Ren Fail. 2024 Dec;46(2):2420826. doi: 10.1080/0886022X.2024.2420826. Epub 2024 Nov 11.
Adequate delivery of hemodialysis (HD), measured by the spKt/V derived from urea reduction, is an important determinant of clinical outcomes in chronic hemodialysis patients. However, the need for pre- and postdialysis blood samples prevented the assessment of spKt/V in every session.
This retrospective single-center study was performed on end-stage renal disease (ESKD) patients aged ≥ 18 years who received standard thrice-weekly chronic HD therapy. Eighty-seven variables, including general, intradialytic, and laboratory variables, were collected from the medical records for analysis. Five steps of preprocessing procedure were deployed to select only the most relevant variables. Six binary classification models were developed to predict whether spKt/V was higher than 1.4.

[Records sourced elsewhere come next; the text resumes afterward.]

Lemma pairing_isOk k (l : list DiscoveredClass.t) s :
  isOk (array_map (fun x =>
          meta ← call (getMetadata E k (DiscoveredClass.classType x));
          mret {| DiscoveredClassWithMeta.meta := meta;
                  DiscoveredClassWithMeta.discoveredClass := x |}) l s).1
  = storeReturns E k l.
Proof.
  rewrite array_map_isOk by (intros; read_only).
  apply forallb_ext_in. intros x _. rewrite bind_unfold. unfold call at 1.
  by destruct (getMetadata E k (DiscoveredClass.classType x)).
Qed.

Lemma classesWithMeta_isOk k (l : list DiscoveredClass.t) s :
  isOk ((array_filter (fun x => call (withMetaAtKey E k x)) l ≫=
         array_map (fun x =>
           meta ← call (getMetadata E k (DiscoveredClass.classType x));
           mret {| DiscoveredClassWithMeta.meta := meta;
                   DiscoveredClassWithMeta.discoveredClass := x |})) s).1
  = storeReturns E k l.
Proof.
  destruct (storeReturns E k l) eqn:Hstore.
  - rewrite (isOk_bind_returns _ _ s _
               (returns_filter_call (withMetaAtKey E k) l s Hstore)).
    rewrite pairing_isOk. by apply storeReturns_filter.
  - apply isOk_bind_throws. by rewrite filter_call_isOk.
Qed.

Lemma scans_isOk k (l : list DiscoveredClass.t) s :
  isOk (flatMap l (fun c => classMethodsWithMetaAtKey E c k) s).1
  = forallb (scanReturns E k) l.
Proof.
  destruct (forallb (scanReturns E k) l) eqn:Hscan.
  - by rewrite (returns_scans E k l s Hscan).
  - apply isOk_bind_throws.
    rewrite array_map_isOk
      by (intros; apply readOnly_classMethodsWithMetaAtKey).
    rewrite <- Hscan. apply forallb_ext_in. intros c _.
    apply classMethodsWithMetaAtKey_isOk.
Qed.

Lemma filtered_scans_isOk k (f : Filter DiscoveredClass.t)
    (l : list DiscoveredClass.t) s :
  isOk ((array_filter (fun x => call (f x)) l ≫= fun sel =>
         flatMap sel (fun c => classMethodsWithMetaAtKey E c k)) s).1
  = methodQueryReturns E k f l.
Proof.
  unfold methodQueryReturns. destruct (filterReturns f l) eqn:Hf; simpl.
  - rewrite (isOk_bind_returns _ _ s _ (returns_filter_call f l s Hf)).
    apply scans_isOk.
  - apply isOk_bind_throws. by rewrite filter_call_isOk.
Qed.

Lemma returns_filtered_scans k (f : Filter DiscoveredClass.t)
    (l : list DiscoveredClass.t) s :
  methodQueryReturns E k f l = true ->
  returns (array_filter (fun x => call (f x)) l ≫= fun sel =>
           flatMap sel (fun c => classMethodsWithMetaAtKey E c k)) s
          (c ← filter (fun x => passes f x) l; spec_classMethods E k c).
Proof.
  unfold methodQueryReturns. intros [Hf Hscan]%andb_prop.
  eapply returns_bind; [by apply returns_filter_call|].
  by apply returns_scans.
Qed.

Lemma controllersWithMetaAtKey_isOk k s :
  isOk (controllersWithMetaAtKey E k s).1
  = storeReturns E k (discoveredControllers s).
Proof.
  unfold controllersWithMetaAtKey, controllers.
  pose proof (classesWithMeta_isOk k (discoveredControllers s) s) as H.
  rewrite !bind_unfold in *. by unfold this at 1.
Qed.

Lemma providersWithMetaAtKey_isOk k s :
  isOk (providersWithMetaAtKey E k s).1
  = storeReturns E k (discoveredProviders s).
Proof.
  unfold providersWithMetaAtKey, providers.
  pose proof (classesWithMeta_isOk k (discoveredProviders s) s) as H.
  rewrite !bind_unfold in *. by unfold this at 1.
Qed.

Lemma providerMethodsWithMetaAtKey_isOk k flt s :
  isOk (providerMethodsWithMetaAtKey E k flt s).1
  = methodQueryReturns E k (default always flt) (discoveredProviders s).
Proof.
  unfold providerMethodsWithMetaAtKey, providers.
  pose proof (filtered_scans_isOk k (default always flt)
                (discoveredProviders s) s) as H.
  rewrite !bind_unfold in *. by unfold this at 1.
Qed.

Lemma controllerMethodsWithMetaAtKey_isOk k flt s :
  isOk (controllerMethodsWithMetaAtKey E k flt s).1
  = methodQueryReturns E k (default always flt) (discoveredControllers s).
Proof.
  unfold controllerMethodsWithMetaAtKey, controllers.
  pose proof (filtered_scans_isOk k (default always flt)
                (discoveredControllers s) s) as H.
  rewrite !bind_unfold in *. by unfold this at 1.
Qed.

Lemma returns_providerMethodsWithMetaAtKey k flt s :
  methodQueryReturns E k (default always flt) (discoveredProviders s)
  = true ->
  returns (providerMethodsWithMetaAtKey E k flt) s
    (c ← filter (fun x => passes (default always flt) x)
           (discoveredProviders s);
     spec_classMethods E k c).
Proof.
  unfold methodQueryReturns. intros [Hf Hscan]%andb_prop.
  eapply returns_bind; [by apply returns_providers|].
  by apply returns_scans.
Qed.

Lemma returns_controllerMethodsWithMetaAtKey k flt s :
  methodQueryReturns E k (default always flt) (discoveredControllers s)
  = true ->
  returns (controllerMethodsWithMetaAtKey E k flt) s
    (c ← filter (fun x => passes (default always flt) x)
           (discoveredControllers s);
     spec_classMethods E k c).
Proof.
  unfold methodQueryReturns. intros [Hf Hscan]%andb_prop.
  eapply returns_bind; [by apply returns_controllers|].
  by apply returns_scans.
Qed.

End ReturnsIff.

(** X3. [classMethodsWithMetaAtKey(component, k)] returns exactly when
    [Object.getPrototypeOf(instance)] returns, the scanner returns, and for
    every scanned name the read of the handler and the read of its metadata
    return; an instance that has no prototype to give makes it throw. *)
Theorem X3_class_scan_returns_iff_its_calls_do (E : Env)
    (c : DiscoveredClass.t) (k : MetaKey) (s : DiscoveryService) :
  isOk (classMethodsWithMetaAtKey E c k s).1 = scanReturns E k c
  /\ forall e, getPrototypeOf E (DiscoveredClass.instance c) = Throw e ->
       classMethodsWithMetaAtKey E c k s = (Throw e, s).
Proof.
  split; [apply classMethodsWithMetaAtKey_isOk|].
  intros e He. unfold classMethodsWithMetaAtKey.
  rewrite bind_unfold. unfold call at 1. by rewrite He.
Qed.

A total of 1869 HD sessions from 373 ESKD patients were included in this study. The Random Forest model showed the best prediction for dialysis adequacy, with AUROC scores of 0.860 in the validation dataset and 0.873 in the testing dataset. Notably, an accessible model that solely relied on noninvasively collected general and dialysis-related variables maintained high prediction accuracy, with AUROC scores of 0.854 and 0.868 in the validation and testing datasets, respectively. The five most significant predictive variables were vascular access, gender, body mass index, ultrafiltration volume, and dialysis duration.

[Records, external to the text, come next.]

(** * TenderAI: the extraction pipeline and the record store of [final_app.py]

    A shallow embedding of the parts of [final_app.py] that carry logic:
    [simple_summary], [extract_fields], [process_file], [save_tenders], the
    loading of [tenders] at start-up and the listing of [index].

    A Python [str] is a sequence of Unicode code points; it is modelled as a
    list of code points ([N]).  The regular expressions of the program are
    kept as syntax trees and run by a backtracking matcher that follows the
    priorities of Python's [re] module (leftmost start, first alternative
    first, greedy and lazy repetition, capture groups, lookbehind). *)

From Stdlib Require Import String Ascii NArith List Bool Arith Lia.
From Stdlib Require Import Permutation Sorted.
From Stdlib Require DecimalString.
Import ListNotations.

Set Implicit Arguments.
Local Open Scope N_scope.
Local Open Scope list_scope.

(** ** Python strings *)

Module PyStr.

Definition char := N.
Definition str := list char.

(** A string literal of the source, all of whose characters are ASCII. *)
Definition py (s : string) : str :=
  map N_of_ascii (list_ascii_of_string s).

(** [a == b] *)
Fixpoint str_eqb (a b : str) : bool :=
  match a, b with
  | [], [] => true
  | x :: a', y :: b' => (x =? y) && str_eqb a' b'
  | _, _ => false
  end.

(** Truth value of a string: [if text] is [text != ''] . *)
Definition truthy (s : str) : bool :=
  match s with [] => false | _ :: _ => true end.

(** [sep.join(parts)] *)
Fixpoint join (sep : str) (parts : list str) : str :=
  match parts with
  | [] => []
  | [p] => p
  | p :: ps => p ++ sep ++ join sep ps
  end.

(** Code points for which [str.isspace] holds and which [\s] matches in a
    [str] pattern (Unicode 14, as shipped with CPython 3.11). *)
Definition is_space (c : char) : bool :=
  ((9 <=? c) && (c <=? 13)) || ((28 <=? c) && (c <=? 32))
  || (c =? 133) || (c =? 160) || (c =? 5760)
  || ((8192 <=? c) && (c <=? 8202))
  || (c =? 8232) || (c =? 8233) || (c =? 8239) || (c =? 8287)
  || (c =? 12288).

The study results suggest that the development of ML models for accurately predicting dialysis adequacy based on general and intradialytic variables is feasible. These models have the potential to be utilized for noninvasive clinical assessments of dialysis adequacy.
通过尿素清除率得出的 spKt/V 来衡量,充分的血液透析(HD)输送是慢性血液透析患者临床结局的重要决定因素。然而,需要在透析前和透析后采集血样,这使得无法在每次透析中评估 spKt/V。

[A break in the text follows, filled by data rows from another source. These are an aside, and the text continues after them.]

(** ** Indexing *)

Lemma py_norm_index_lt {A} (l : list A) (i : Z) (n : nat) :
  py_norm_index l i = Some n → (n < length l)%nat.
Proof.
  unfold py_norm_index. repeat case_decide; intros [= <-]; lia.
Qed.

Lemma py_index_elem_of {A} (l : list A) (i : Z) (a : A) :
  py_index l i = Some a → a ∈ l.
Proof.
  unfold py_index. destruct (py_norm_index l i) as [n|]; simpl; [|done].
  apply list_elem_of_lookup_2.
Qed.

Lemma py_setitem_length {A} (l l' : list A) (i : Z) (v : A) :
  py_setitem l i v = Some l' → length l' = length l.
Proof.
  unfold py_setitem. destruct (py_norm_index l i) as [n|]; simpl; [|done].
  intros [= <-]. apply length_insert.
Qed.

(** [g[y][x] = v], wherever the indices land, keeps the shape of [g]. *)
Lemma grid_shape_setitem {A} (h w : Z) (g g' : list (list A))
    (row row' : list A) (x y : Z) (v : A) :
  grid_shape h w g → py_index g y = Some row →
  py_setitem row x v = Some row' → py_setitem g y row' = Some g' →
  grid_shape h w g'.
Proof.
  intros [Hh Hrows] Hrow Hrow' Hg'.
  apply py_index_elem_of in Hrow.
  apply py_setitem_length in Hrow'.
  unfold py_setitem in Hg'.
  destruct (py_norm_index g y) as [n|]; simpl in Hg'; [|done].
  injection Hg' as <-. split.
  - by rewrite length_insert.
  - apply Forall_insert; [done|]. rewrite Hrow'.
    rewrite Forall_forall in Hrows. by apply Hrows.
Qed.

(** Whenever [set_tile] returns, the dimensions and the layout are those of
    the grid it was given and the tile array has kept its shape. *)
Lemma set_tile_returns (m m' : Maze) (x y : Z) (t : Tile) :
  wf_tiles m → set_tile m x y t = Some m' →
  wf_tiles m' ∧ width m' = width m ∧ height m' = height m
  ∧ layout m' = layout m.
Proof.
  intros Hwf Hset. unfold set_tile in Hset.
  destruct (py_index (tiles m) y) as [row|] eqn:Hrow; [|done].
  cbn [mbind option_bind] in Hset.
  destruct (py_setitem row x t) as [row'|] eqn:Hrow'; [|done].
  cbn [mbind option_bind] in Hset.
  destruct (py_setitem (tiles m) y row') as [ts|] eqn:Hts; [|done].
  cbn [mbind option_bind] in Hset. injection Hset as <-.
  split_and!; try done.
  unfold wf_tiles. cbn [width height tiles].
  by eapply grid_shape_setitem.
Qed.

(** Whenever [_expand_maze] returns, the grid it returns has the requested
    dimensions and tile and layout arrays of that shape. *)
Lemma _expand_maze_returns (m m' : Maze) (nw nh : Z) :
  _expand_maze m nw nh = Some m' →
  width m' = nw ∧ height m' = nh ∧ wf_tiles m' ∧ wf_layout m'.
Proof.
  unfold _expand_maze. cbv zeta. intros Hrun.
  destruct (for_each (py_range 0 (Z.min (height m) nh)) _ _)
    as [lay'|] eqn:Hlay; [|done].
  cbn [mbind option_bind] in Hrun.
  destruct (for_each (py_range 0 nh) _ []) as [ts|] eqn:Hts; [|done].
  cbn [mbind option_bind] in Hrun. injection Hrun as <-.
  cbn [width height]. split; [done|]. split; [done|]. split.
  - unfold wf_tiles. cbn [width height tiles]. clear Hlay.
    apply (for_each_collect (λ row, length row = Z.to_nat nw)) in Hts
      as (rows & -> & Hlen & Hall).
    + rewrite length_py_range in Hlen. split; [simpl; lia|done].
    + intros y s0 s1 Hbody. cbn beta in Hbody.
      destruct (for_each (py_range 0 nw) _ []) as [row|] eqn:Hrow; [|done].
      cbn [mbind option_bind] in Hbody. injection Hbody as <-.
      exists row. split; [done|].
      apply (for_each_collect (λ _, True)) in Hrow as (vs & -> & Hl & _).
      * rewrite length_py_range in Hl. simpl. lia.
      * intros x r0 r1 Hb. cbn beta in Hb.
        destruct ((y <? height m) && (x <? width m)).
        -- destruct (py_index (tiles m) y) as [orow|]; [|done].
           cbn [mbind option_bind] in Hb.
           destruct (py_index orow x) as [t|]; [|done].
           cbn [mbind option_bind] in Hb. injection Hb as <-. eauto.
        -- injection Hb as <-. eauto.
  - unfold wf_layout. cbn [width height layout]. clear Hts.
    revert Hlay. apply for_each_preserves.
    + intros y lay0 lay1 _ Hinner Hshape. cbn beta in Hinner.
      revert Hinner. apply for_each_preserves; [|done].
      intros x l0 l1 _ Hb Hl0. cbn beta in Hb.
      destruct (py_index (layout m) y) as [orow|]; [|done].
      cbn [mbind option_bind] in Hb.
      destruct (py_index orow x) as [v|]; [|done].
      cbn [mbind option_bind] in Hb.
      destruct (py_index l0 y) as [row|] eqn:Hrow; [|done].
      cbn [mbind option_bind] in Hb.
      destruct (py_setitem row x v) as [row'|] eqn:Hrow'; [|done].
      cbn [mbind option_bind] in Hb.
      by eapply grid_shape_setitem.
    + apply (grid_shape_map_range nh nw (λ _ _, 0)).
Qed.

(** ** The shape invariant *)

(** X1: the tile array stays rectangular.  A grid the constructor returns has
    [height] rows of [width] tiles, and every operation that returns, from a
    grid of that shape, returns a grid of that shape: the four event
    operations keep the dimensions, [_expand_maze] sets them to the ones
    requested, and [add_event_from_tile] may grow them. *)
Theorem tiles_shape_invariant (m : Maze) :
  wf_tiles m →
  (∀ w h lay m0, Maze_init w h lay = Some m0 → wf_tiles m0)
  ∧ (∀ c e m', add_event m c e = Some m' →
       wf_tiles m' ∧ width m' = width m ∧ height m' = height m)
  ∧ (∀ c e m', remove_event m c e = Some m' →
       wf_tiles m' ∧ width m' = width m ∧ height m' = height m)
  ∧ (∀ s c m', remove_subject_events_from_tile m s c = Some m' →
       wf_tiles m' ∧ width m' = width m ∧ height m' = height m)
  ∧ (∀ e c m', remove_event_from_tile m e c = Some m' →
       wf_tiles m' ∧ width m' = width m ∧ height m' = height m)
  ∧ (∀ nw nh m', _expand_maze m nw nh = Some m' →
       wf_tiles m' ∧ width m' = nw ∧ height m' = nh)
  ∧ (∀ e c m', add_event_from_tile m e c = Some m' →
       wf_tiles m' ∧ width m ≤ width m' ∧ height m ≤ height m').
Proof.
  intros Hwf.
  assert (∀ x y f m',
            (t ← get_tile m x y; set_tile m x y (f t)) = Some m' →
            wf_tiles m' ∧ width m' = width m ∧ height m' = height m)
    as Hupdate.
  { intros x y f m' Hrun.
    destruct (get_tile m x y) as [t|]; [|done].
    cbn [mbind option_bind] in Hrun.
    apply set_tile_returns in Hrun; [|done]. tauto. }
  split_and!.
  - intros w h lay m0. apply Maze_init_wf_tiles.
  - intros [x y] e m'. unfold add_event.
    destruct (in_bounds m x y); [apply Hupdate|by intros [= <-]].
  - intros [x y] e m'. unfold remove_event.
    destruct (in_bounds m x y);
      [apply (Hupdate x y (λ t, set_events t (tile_events t ∖ {[e]})))
      |by intros [= <-]].
  - intros s [x y] m'. unfold remove_subject_events_from_tile.
    destruct (in_bounds m x y); cbn [negb]; [|by intros [= <-]].
    apply (Hupdate x y
             (λ t, set_events t
                     (tile_events t
                      ∖ filter (λ event, has_subject s event) (tile_events t)))).
  - intros e [x y] m'. unfold remove_event_from_tile.
    destruct (in_bounds m x y); cbn [negb]; [|by intros [= <-]].
    apply (Hupdate x y
             (λ t, set_events t (events_after_remove e (tile_events t)))).
  - intros nw nh m' Hrun. apply _expand_maze_returns in Hrun. tauto.
  - intros e [x y] m'. unfold add_event_from_tile. intros Hrun.
    assert (∃ m1, (if negb (in_bounds m x y)
                   then _expand_maze m (Z.max (width m) (x + 1))
                          (Z.max (height m) (y + 1))
                   else Some m) = Some m1
              ∧ wf_tiles m1 ∧ width m ≤ width m1 ∧ height m ≤ height m1)
      as (m1 & Hm1 & Hwf1 & Hw1 & Hh1).
    { destruct (in_bounds m x y); cbn [negb] in *.
      - exists m. split_and!; [done|done|lia|lia].
      - destruct (_expand_maze m _ _) as [m1|] eqn:Hexp; [|done].
        apply _expand_maze_returns in Hexp as (Hw & Hh & Hwf1 & _).
        exists m1. split_and!; [done|done|lia|lia]. }
    rewrite Hm1 in Hrun. cbn [mbind option_bind] in Hrun.
    destruct (get_tile m1 x y) as [t|]; [|done].
    cbn [mbind option_bind] in Hrun.
    apply set_tile_returns in Hrun as (Hwf' & Hw' & Hh' & _); [|done].
    split_and!; [done|lia|lia].
Qed.

(** Witness of X1: the 3 x 3 grid with an event at (1, 1). *)
Lemma tiles_shape_invariant_witness :
  wf_tiles small_world
  ∧ (∀ w h lay m0, Maze_init w h lay = Some m0 → wf_tiles m0)
  ∧ (∀ c e m', add_event small_world c e = Some m' →
       wf_tiles m' ∧ width m' = width small_world
       ∧ height m' = height small_world)
  ∧ (∀ c e m', remove_event small_world c e = Some m' →
       wf_tiles m' ∧ width m' = width small_world
       ∧ height m' = height small_world)
  ∧ (∀ s c m', remove_subject_events_from_tile small_world s c = Some m' →
       wf_tiles m' ∧ width m' = width small_world
       ∧ height m' = height small_world)
  ∧ (∀ e c m', remove_event_from_tile small_world e c = Some m' →
       wf_tiles m' ∧ width m' = width small_world
       ∧ height m' = height small_world)
  ∧ (∀ nw nh m', _expand_maze small_world nw nh = Some m' →
       wf_tiles m' ∧ width m' = nw ∧ height m' = nh)
  ∧ (∀ e c m', add_event_from_tile small_world e c = Some m' →
       wf_tiles m' ∧ width small_world ≤ width m'
       ∧ height small_world ≤ height m').
Proof.
  assert (wf_tiles small_world) as Hwf
    by (split; [reflexivity|repeat constructor]).
  split; [exact Hwf|].
  exact (tiles_shape_invariant small_world Hwf).
Defined.

(** ** Event operations and what is visible *)

Lemma in_bounds_same_dims (m m' : Maze) (x y : Z) :
  width m' = width m → height m' = height m →
  in_bounds m' x y = in_bounds m x y.
Proof. intros Hw Hh. unfold in_bounds. by rewrite Hw, Hh. Qed.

这项回顾性单中心研究纳入了年龄≥18 岁、接受标准每周三次慢性 HD 治疗的终末期肾病(ESKD)患者。从病历中收集了 87 个变量,包括一般、透析内和实验室变量,用于分析。采用五步预处理程序来选择最相关的变量。开发了六个二分类模型来预测 spKt/V 是否高于 1.4。
本研究共纳入了 373 例 ESKD 患者的 1869 次 HD 治疗。随机森林模型对透析充分性的预测效果最佳,验证数据集和测试数据集的 AUROC 评分为 0.860 和 0.873。值得注意的是,一个仅依赖于非侵入性采集的一般和透析相关变量的可访问模型,保持了较高的预测准确性,验证数据集和测试数据集的 AUROC 评分为 0.854 和 0.868。五个最重要的预测变量是血管通路、性别、体重指数、超滤量和透析时间。
研究结果表明,基于一般和透析内变量开发准确预测透析充分性的 ML 模型是可行的。这些模型有可能用于非侵入性临床评估透析充分性。